Writing, art, and other expressions do seem to have a life of their own. We need to do our best to be clear and then just go with the flow as what we say gets interpreted and passed on. An example, for me, was that until the change in administration, no one thought to ask me whether the name “rose garden” yoga had anything to do with Washington, DC. After the shift in January, a few people noticed how DC it could be and asked if my intent was to refer to the White House Rose Garden.
It was not my original intent to have that be one of the many things that came to mind when I chose the name, but I it works well enough if people think of the Rose Garden as one of the many possible referrents.
I just went to my little plot at the community garden, and the base of the brandywine tomatoes were blackened. No doubt what it was: the dreaded blight. So I removed the plant, carefully putting it in the trash instead of the garden compost. Not clear yet whether Mr. Stripey is infected. The grape tomatoes are fine.
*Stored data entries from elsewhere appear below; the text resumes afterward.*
(** C13: IL and DL with the cursor between the top and the bottom margin, on a
    page without left and right margins: the rows from that of the cursor to
    the bottom margin move down or up by the given count, with their text,
    attributes and wrap marks, the rows that come free are blank and of single
    width in the attributes for erasing, every other row of the buffer stays
    as it is, and the cursor goes to the first column of its row.  Outside of
    the margins nothing happens.  Every row is of single width, not padded for
    a wide glyph that did not fit, and has room for the text of any other
    ([scrollable]). *)
Theorem lines_moved s page line (insert : bool) n (rows := margin_rows (Height page) (_scrollMargins s)) (here := GetPosition (CursorOf page s)) : screen_ok s page -> scrollable (text_buffer page s) line ->
  margin_columns (Adapter.Width page s) (_scrollMargins s) = (0, Adapter.Width page s - 1) ->
  exists t, (if insert then AdaptDispatch_InsertLine n s else AdaptDispatch_DeleteLine n s) = Done t /\ screen_ok t page /\ _modes t = _modes s /\
    if (Top page + fst rows <=? py here) && (py here <=? Top page + snd rows)
    then GetPosition (CursorOf page t) = mk_point 0 (py here) /\
      forall y, 0 <= y < _height (text_buffer page s) -> scrolled_row s page line (py here) (Top page + snd rows + 1) (if insert then n else - n) t y
    else text_buffer page t = text_buffer page s.
Proof using Laws.
  intros Hsc Hsb Hcols. pose proof Hsc as [Hok Hs Hb Htop Hbot]. destruct (adapter_active s s page Hok Hs) as (_ & _ & Hx & Hy). pose proof Hok as [Hp Hv Hm _].
  set (delta := if insert then n else - n). assert (E : (if insert then AdaptDispatch_InsertLine n s else AdaptDispatch_DeleteLine n s) = _InsertDeleteLineHelper delta s) by (by destruct insert). rewrite E. clear E.
  pose proof (margin_rows_range (Height page) (_scrollMargins s) ltac:(unfold Height; lia) Hm) as Hr. unfold _InsertDeleteLineHelper. pose proof Hs as Hs'. unfold settled in Hs'. rewrite Hs', GetVerticalMargins_eq. fold rows in Hr |- *. destruct rows as [r0 r1]. cbn [fst snd] in *.
  rewrite GetHorizontalMargins_eq. cbn [_scrollMargins setter AdaptDispatch_eta]. rewrite columns_of_kept_rows.
  set (m := kept_columns _ _). change (Adapter.Width page (s <| _scrollMargins := _ |>)) with (Adapter.Width page s). rewrite Hcols. fold here. fold here in Hx, Hy.
  destruct (margins_rewritten s page m Hsc) as [Hsc1 Hbuf]; [by apply kept_columns_ok, kept_rows_ok|].
  change (s <| _scrollMargins := kept_rows (Height page) (_scrollMargins s) |> <| _scrollMargins := m |>) with (s <| _scrollMargins := m |>). set (s1 := s <| _scrollMargins := m |>) in *.
  replace ((py here >=? r0 + Top page) && (py here <=? r1 + Top page) && (px here >=? 0) && (px here <=? Adapter.Width page s - 1)) with ((Top page + r0 <=? py here) && (py here <=? Top page + r1)) by lia.
  destruct ((Top page + r0 <=? py here) && (py here <=? Top page + r1)) eqn:Hin; [|by exists s1].
  destruct (region_scrolled s1 page line (py here) (Top page + r1 + 1) delta Hsc1) as (t & Hrun & Hrw & Hrows); [done|lia|unfold Height in *; rewrite Hbuf; lia|].
  replace (Adapter.Width page s - 1 + 1) with (Adapter.Width page s1) by (change (Adapter.Width page s1) with (Adapter.Width page s); lia). replace (r1 + Top page + 1) with (Top page + r1 + 1) by lia. rewrite Hrun. cbn [obind].
  pose proof Hrw as [Hsct Hfr Hmo _]. set (g := fun c => _ApplyCursorMovementFlags (SetXPosition 0 c)).
  assert (Hpos : GetPosition (g (CursorOf page t)) = mk_point 0 (py here)).
  { change (CursorOf page t) with (_cursor (text_buffer page t)). rewrite (f_equal snd Hfr : _cursor _ = _cursor _). change (_cursor (text_buffer page s1)) with (CursorOf page s). exact (SetXPosition_position 0 (CursorOf page s)). }
  destruct (cursor_changed t page g Hsct) as (H1 & H2 & H3); [rewrite Hpos; unfold on_page; cbn [px py]; destruct (rewritten_size _ _ _ Hrw) as [Hw _]; change (Adapter.Width page t) with (_width (text_buffer page t)); rewrite Hw; change (_width (text_buffer page s1)) with (Adapter.Width page s); lia|].
  exists (change_cursor page g t). split; [done|]. split; [done|]. split; [by rewrite H2|]. split.
  - change (CursorOf page (change_cursor page g t)) with (_cursor (text_buffer page (change_cursor page g t))). by rewrite H3.
  - intros y Hy'. specialize (Hrows y Hy'). unfold scrolled_row, row_of in *. rewrite H3. exact Hrows.
Qed.
End Scrolling.

(** * Line feeds at the bottom of the page

    A page without margins scrolls in one of two ways: while there are rows
    below it in the buffer it moves down, and at the end of the buffer the
    circular order of the rows advances.  Seen from the page both are the
    same. *)


Section LineFeeds.
Context `{!Machine} {A : Type} `{Api : !ITerminalApi A TextBuffer} `{Laws : !TerminalApiLaws A TextBuffer} `{Screen : !IScreenApi A} `{ScreenLaws : !ScreenApiLaws A}.
Abbreviation S_ := (AdaptDispatch A TextBuffer).
Implicit Types (s t : S_) (page : Page) (y : Z) (b : TextBuffer).

(** The invariant of the terminal less the place of the cursor, which lags
    behind while the page moves. *)
Record live s page : Prop := {
  lv_pages : pages_ok (_pages s);
  lv_view : view_ok (GetBufferAndViewport (_api s));
  lv_margins : margins_ok (_scrollMargins s);
  lv_settled : settled s page;
}.

Lemma screen_live s page : screen_ok s page -> live s page.
Proof using. intros [[Hp Hv Hm _] Hs _ _ _]. by split. Qed.

Lemma live_screen s page : live s page -> buffer_ok (text_buffer page s) -> 0 <= Top page -> Bottom page <= _height (text_buffer page s) ->
  on_page page (Adapter.Width page s) (GetPosition (CursorOf page s)) -> screen_ok s page.
Proof using. intros [Hp Hv Hm Hs] Hb Ht Hbo Hc. split; try done. split; try done. by exists page. Qed.

Lemma live_set_buffer s page p : live s page -> Pages._width p = Adapter.Width page s -> Pages._height p = Pages._height (Buffer page s) ->
  live (set_buffer page p s) page /\ Buffer page (set_buffer page p s) = p.
Proof using Laws.
  intros [Hp Hv Hm Hs] Hw Hh. destruct (set_buffer_written s page p Hp Hv Hs Hw Hh) as [W1 W2 W3 W4]. split; [|done]. split; try done.
  unfold set_buffer. by destruct (write_buffer _ _ _ _).
Qed.

Lemma live_put s page b : live s page -> _width b = Adapter.Width page s -> _height b = _height (text_buffer page s) ->
  live (put_buffer page b s) page /\ text_buffer page (put_buffer page b s) = b.
Proof using Laws.
  intros Hl Hw Hh. destruct (live_set_buffer s page (page_buffer_from b) Hl Hw Hh) as [H1 H2]. split; [done|]. unfold text_buffer, put_buffer. rewrite H2. by destruct b.
Qed.

Lemma live_cursor s page f : live s page -> live (change_cursor page f s) page /\ text_buffer page (change_cursor page f s) = (text_buffer page s) <| _cursor := f (CursorOf page s) |>.
Proof using Laws.
  intros Hl. unfold change_cursor. destruct (live_set_buffer s page ((Buffer page s) <| Pages._cursor := f (CursorOf page s) |>) Hl) as [H1 H2]; [done..|]. split; [done|]. unfold text_buffer. by rewrite H2.
Qed.

(** A page moves down only if it is the visible one. *)
Lemma panned s page (s' := s <| _api := SetViewportPosition (mk_point (XPanOffset page) (Top page + 1)) (_api s) |>) : live s page -> isMainBuffer (GetBufferAndViewport (R := TextBuffer) (_api s)) = true ->
  XPanOffset page = 0 -> 0 <= Top page -> Bottom page < _height (text_buffer page s) ->
  live s' (MoveViewportDown page) /\ text_buffer page s' = text_buffer page s.
Proof using ScreenLaws.
  intros [Hp Hv Hm Hs] Hmain Hx Ht Hbo. pose proof Hs as Hk. apply settled_kind in Hk; [|done|done].
  inversion Hk as [n Hc|n b0 Hm0 Hn Hne Hb Hbw Hbh]; subst page.
  2:{ exfalso. unfold text_buffer, Buffer in Hbo. cbn in Hbo. rewrite Hb in Hbo. cbn in Hbo. lia. }
  unfold XPanOffset, Top, Bottom in *. cbn [page_viewport] in *. set (v := GetBufferAndViewport (_api s)) in *.
  assert (E : GetBufferAndViewport (R := TextBuffer) (_api s') = v <| viewport := mk_rect (left (viewport v)) (top (viewport v) + 1) (right (viewport v)) (bottom (viewport v) + 1) |>).
  { cbn [_api s' setter AdaptDispatch_eta]. rewrite moved_viewport; cbn [px py]; fold v.
    - unfold rect_width, rect_height. replace (left (viewport v) + (right (viewport v) - left (viewport v))) with (right (viewport v)) by lia.
      by replace (top (viewport v) + 1 + (bottom (viewport v) - top (viewport v))) with (bottom (viewport v) + 1) by lia.
    - rewrite (view_full _ Hv). lia.
    - change (_height (text_buffer _ s)) with (Pages._height (buffer v)) in Hbo. unfold rect_height. lia.
    - done. }
  split; [|unfold text_buffer, Buffer; cbn [page_buffer read_buffer]; by rewrite E].
  assert (Hv' : view_ok (GetBufferAndViewport (R := TextBuffer) (_api s'))).
  { rewrite E. destruct Hv as [H1 H2 H3]. split; cbn; unfold rect_width, rect_height in *; cbn; lia. }
  split; [done|done|done|]. apply settled_kind; [done|done|].
  replace (MoveViewportDown _) with (mk_Page VisibleBuffer (viewport (GetBufferAndViewport (R := TextBuffer) (_api s'))) n); [|rewrite E; reflexivity].
  constructor. rewrite E. exact Hc.
Qed.

(** ** The scrolling *)

(** The rows before and after, of which those of the page move up by one. *)
Record fed (rows : Z -> ROW) s page (moved : bool) t (page' : Page) : Prop := {
  fe_page : page' = if moved then MoveViewportDown page else page;
  fe_live : live t page';
  fe_buffer : buffer_ok (text_buffer page' t);
  fe_size : (_width (text_buffer page' t), _height (text_buffer page' t)) = (_width (text_buffer page s), _height (text_buffer page s));
  fe_rows : forall y, Top page <= y < Bottom page - 1 -> row_of page' t (y - Top page + Top page') = rows (y + 1);
  fe_last : blank (_width (text_buffer page s)) (_GetEraseAttributes page s) (row_of page' t (Bottom page' - 1));
  fe_above : forall y, 0 <= y < Top page' -> row_of page' t y = rows (y + (if moved then 0 else 1));
}.

Lemma scrolled_by_feed s page x : live s page -> buffer_ok (text_buffer page s) -> 0 <= Top page < Bottom page -> Bottom page <= _height (text_buffer page s) ->
  (Bottom page < _height (text_buffer page s) -> isMainBuffer (GetBufferAndViewport (R := TextBuffer) (_api s)) = true /\ XPanOffset page = 0) ->
  exists t page' (moved := Bottom page <? _height (text_buffer page s)), scroll_line_feed page (Top page) (Bottom page - 1) 0 (Adapter.Width page s - 1) (mk_point x (Bottom page - 1)) s = Done (t, mk_point x (Bottom page' - 1), moved) /\
    fed (row_of page s) s page moved t page'.
Proof using Laws ScreenLaws.
  intros Hl Hb HT HB Hpan. unfold scroll_line_feed. rewrite Z.gtb_ltb, !Z.ltb_irrefl. cbn [orb Z.gtb Z.compare].
  change (Pages._height (Buffer page s)) with (_height (text_buffer page s)). set (h := _height (text_buffer page s)) in *. destruct (Z.ltb_spec (Bottom page) h) as [Hlt|Hge].
  - destruct (Hpan Hlt) as [Hmain Hx]. destruct (panned s page Hl Hmain Hx ltac:(lia) Hlt) as [Hl1 Htb1]. set (s1 := s <| _api := _ |>) in *. set (page' := MoveViewportDown page) in *.
    cbn [px py]. change (_GetEraseAttributes page s1) with (if test_mode AdaptMode.EraseColor s then TextAttribute_default else SetStandardErase (_currentAttributes (text_buffer page s1))).
    rewrite Htb1. fold (_GetEraseAttributes page s). change (if test_mode AdaptMode.EraseColor s then _ else _) with (_GetEraseAttributes page s). set (a := _GetEraseAttributes page s).
    unfold on_buffer, reset_row. rewrite Htb1. replace (Bottom page - 1 + 1) with (Bottom page) by lia.
    destruct (reset_blank m_isa (text_buffer page s) a (row_of page s (Bottom page)) (slot_row_ok m_isa _ _ Hb)) as (r & Hrun & Hbl & Hrok).
    destruct (update_row_ok m_isa (text_buffer page s) (Bottom page) _ r Hb Hrun Hrok) as (b' & -> & Hbe). cbn [obind].
    pose proof (be_shape _ _ _ _ Hbe) as Hsh. assert (Hsize : _width b' = _width (text_buffer page s) /\ _height b' = h) by (unfold shape in Hsh; unfold h; split; congruence). destruct Hsize as [Hw Hh].
    destruct (live_put s1 page' b' Hl1) as [Hl2 Htb2]; [change (Adapter.Width page' s1) with (_width (text_buffer page s1)); by rewrite Htb1|change (text_buffer page' s1) with (text_buffer page s1); rewrite Htb1; done|].
    exists (put_buffer page b' s1), page'. split; [do 4 f_equal; unfold page', Bottom; cbn; lia|]. change (put_buffer page b' s1) with (put_buffer page' b' s1) in *.
    assert (Hr : forall y, 0 <= y < h -> row_of page' (put_buffer page' b' s1) y = if y =? Bottom page then r else row_of page s y).
    { intros y Hy. unfold row_of. rewrite Htb2, (row_at_becomes m_isa _ _ _ y Hbe). unfold upd. destruct (Z.eqb_spec y (Bottom page)) as [->|Hne]; [by rewrite Nat.eqb_refl|].
      destruct (Nat.eqb_spec (phys (text_buffer page s) y) (phys (text_buffer page s) (Bottom page))) as [E|]; [|done]. apply phys_injective in E; [lia|done|fold h; lia|fold h; lia]. }
    assert (Htop : Top page' = Top page + 1 /\ Bottom page' = Bottom page + 1) by done. destruct Htop as [Ht' Hb'].
    split; [done|done|by rewrite Htb2; destruct Hbe|by rewrite Htb2, Hw, Hh| | |]; clearbody page'.
    + intros y Hy. rewrite Ht', Hr by lia. replace (y - Top page + (Top page + 1)) with (y + 1) by lia. by rewrite (proj2 (Z.eqb_neq _ _)) by lia.
    + rewrite Hb', Hr by lia. replace (Bottom page + 1 - 1) with (Bottom page) by lia. by rewrite Z.eqb_refl.
    + intros y Hy. rewrite Z.add_0_r, Hr by lia. by rewrite (proj2 (Z.eqb_neq _ _)) by lia.
  - assert (Hbh : Bottom page = h) by lia. set (a := _GetEraseAttributes page s). destruct (incremented m_isa (text_buffer page s) a Hb) as (b' & E & Hok & Hrows & Hbl & _ & Hfr). fold h in Hrows, Hbl.
    injection Hfr as Hw Hh _ Hcu. unfold on_buffer. rewrite E. cbn [obind]. destruct (live_put s page b' Hl Hw Hh) as [Hl1 Htb1]. set (s1 := put_buffer page b' s) in *.
    assert (Hapi : GetBufferAndViewport (R := TextBuffer) (NotifyBufferRotation 1 (_api s1)) = GetBufferAndViewport (_api s1)) by apply rotation_told.
    set (s2 := s1 <| _api := NotifyBufferRotation 1 (_api s1) |>). assert (Hl2 : live s2 page /\ text_buffer page s2 = b').
    { destruct Hl1 as [Hp Hv Hm Hs]. split; [split; [done|cbn; by rewrite Hapi|done|]|]; [|unfold text_buffer, Buffer, read_buffer in *; cbn; rewrite Hapi; done].
      apply settled_iff. apply settled_iff in Hs. unfold ActivePage, Get in *. cbn. rewrite Hapi. exact Hs. }
    destruct Hl2 as [Hl2 Htb2]. destruct (live_cursor s2 page (SetIsOn false) Hl2) as [Hl3 Htb3]. cbn [obind].
    exists (change_cursor page (SetIsOn false) s2), page. split; [done|]. assert (Hr : forall y, row_of page (change_cursor page (SetIsOn false) s2) y = row_at m_isa b' y) by (intros y; unfold row_of; by rewrite Htb3, Htb2).
    split; [done|done| | | | |].
    + rewrite Htb3, Htb2. destruct Hok as [K1 K2 K3 K4 K5]. by split.
    + rewrite Htb3, Htb2. cbn. by rewrite Hw, Hh.
    + intros y Hy. rewrite Hr. replace (y - Top page + Top page) with y by lia. rewrite Hrows by lia. done.
    + rewrite Hr, Hbh. exact Hbl.
    + intros y Hy. rewrite Hr. apply Hrows. lia.
Qed.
I could think that this is a sign that I should start cutting down my nightshade vegetable intake to see if doing so will ease my arthritis, but it isn’t a sign. Even if it is not a sign, I can see whether being without the temptation of a luscious tomato crop makes it easier to shift my diet.
I am grateful that I got such a wonderful harvest at the beginning of the summer, and I am doubly grateful that I am not dependent on just my own garden (or even on just local produce) to eat well.
But for a few moments, I think I will just allow myself to be disappointed.
Yesterday morning, when I was starting to pack to leave for Oregon today, the most critical elements for getting ready (after making sure I had my wallet, camera, and some yoga clothes in a suitcase) were to water the garden well, pull some weeds, pick ripe vegetables, and cook.
I’d given away some produce a couple of days ago, but still had eggplants, peppers, tomatoes from the garden and half an onion from something I had cooked earlier in the week.
I cut everything in half, slathered it in olive oil, sprinkled the vegetables with coarsely ground pepper Himalayan pink salt and put it into the toaster/convection oven (my favorite kitchen appliance). The vegetables roasted while I was doing other chores. Now, on my return, I will be able pull from the freezer ingredients for a wonderful pasta sauce.
As much as I am looking forward to a week of yoga and exploration, I’ll be delighted to come back to garden and my own kitchen. It is almost time to start planting greens, beets, and turnips for fall.
One of the conjectured reasons for the amazingly quick spread of tomato blight in the northeast this year (besides the crazy weather) is the upsurge in home gardeners. It is wonderful that so many people are growing their own tomatoes. If they buy the plants from a “big box” retailer — a retailer that gives less care and attention to the quality and health of the plants and more to easy shipping and cheap prices — then the new plants entering the eco-system are more likely harbingers of disease.
When we do anything, we have to be conscious of how it fits in with the world as a whole. From seed to meal, how we get our food impacts ourselves and our health. I am lucky so far with my tomato plants. I bought seedlings from local, organic farmers. I am checking them every few days for signs of blight. My harvest has been delicious and abundent.
In reading about the blight, I am painfully reminded that what we eat impacts the earth, the animal and plant life that was displaced for the growth of food, the humans that labored to bring it to our table. What we choose to eat, over our life, can dramatically shift our life physically, energetically, and emotionally.
Don’t forego homegrown tomatoes and other easy to grow urban foodstuff, but be careful about where you buy it, how you tend it, and understand that you have entered into the agricultural network.
As Chief Seattle did NOT say, “man does not weave this web of life. We are but one thread within it. Whatever we do to the web, we do to ourselves.”